I have some initial questions on my first reading of this, very useful,
synopsis. If any of these questions is naive, please forgive me. While
very interesting, it is a lot to digest. And with the meeting
tomorrow, I figured I better get my questions aired while there was
still daylight somewhere.
1. The phrase "Where feasible and appropriate", and other similar exit
clauses are used frequently. Is there some normalized way of making
and substantiating a decision to deviate due to feasible and
appropriate circumstances? Or is this completely at the board's
discretion. I.e. can they deviate from the by-laws and consensus
decisions whenever they, independently, decide that is is appropriate
to do so?
2. I found it interesting that a policy body recommended that the Board
establish a policy.
On reading the recommendations themselves, they seemed to offer more
guidelines for policy as opposed to specific policy recommendations.

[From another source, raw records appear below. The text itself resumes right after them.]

(** * Realtime voice conversation controller (ui/src/app/voice/page.tsx)

    A shallow embedding of the voice page's controller, [VoicePageContent]:
    the echo classifier ([assistantEchoOverlapRatio],
    [stripAssistantEchoFromText], [isSimilarToLastResponse]), the
    transcript log ([addTranscript]), the activity monitor, the turn
    processor, the recognizer's and the player's callbacks and the
    teardown, followed by the properties the specification states about
    them (C1 to C10) and by further properties of the page, of the
    cleanup on unmount and of the transcript view.

    Conventions of the embedding.
    - The component's React state and its [useRef] cells are the fields of
      one record, [Session].  A handler is a function from the session to
      a [Run]: how it ended (returned or threw), the session it leaves, and
      the log of its steps (cells assigned, platform calls made).
    - An async function is cut at its [await]s; each segment is a handler
      of its own, as the event loop runs it ([Event], [handle]).
    - The platform calls that the page guards with [try] may throw; which
      ones do is a parameter [fails] of the handlers.
    - JavaScript strings are modelled as [string], for ASCII text
      ([Js.isAscii]): [toLowerCase] folds A-Z, the white space class is
      TAB, LF, VT, FF, CR and SPACE, and the length is the number of
      characters.  (For such text [toLowerCase] preserves the length, as
      the index arithmetic of [stripAssistantEchoFromText] presumes.)
      Beyond ASCII the model is not the JavaScript functions.
    - [Date.now()] is an argument [now : Z] (milliseconds) of each handler
      and is read once per handler.
    - The number [matchCount / inputWords.length] is the exact rational;
      the double the source computes compares with 0.35, 0.5, 0.6, 0.85
      and 0.9 the same way for every word count below 2^48.
    - Fresh things (uuids, timestamps of entries, handles of platform
      objects) are arguments supplied by the environment. *)

From Stdlib Require Import Bool Arith ZArith QArith Lia List Ascii String.
From Stdlib Require Import Sorting.Sorted.
Import ListNotations.

Set Implicit Arguments.

Close Scope Q_scope.

(* ================================================================== *)
(** * Part I. Definitions                                              *)
(* ================================================================== *)

(** ** JavaScript string primitives used by the page *)

Module Js.

Local Open Scope string_scope.

(** White space as matched by [\s] and removed by [trim] (ASCII part). *)
Definition isSpace (c : ascii) : bool :=
  let n := nat_of_ascii c in
  orb (Nat.eqb n 32) (andb (Nat.leb 9 n) (Nat.leb n 13)).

Is this the normal way in which the policy councils interact with the
Board and Staff? Should it be?
3. The Yokahama minutes seem to indicate that this decision applies to
a pilot or proof of concept.
The extent to which selection of the proposal would lead to an
effective "proof of concept" concerning the introduction of top-level
domains in the future, including the diversity the proposal would
bring to the program, such as fully open top level domains, restricted
and chartered domains with limited scope, noncommercial domains, and
personal domains; and a variety of business models and geographic
locations.
Can this be read as indicating that at some point in the future, the
concept would have been proved and a new policy would be established.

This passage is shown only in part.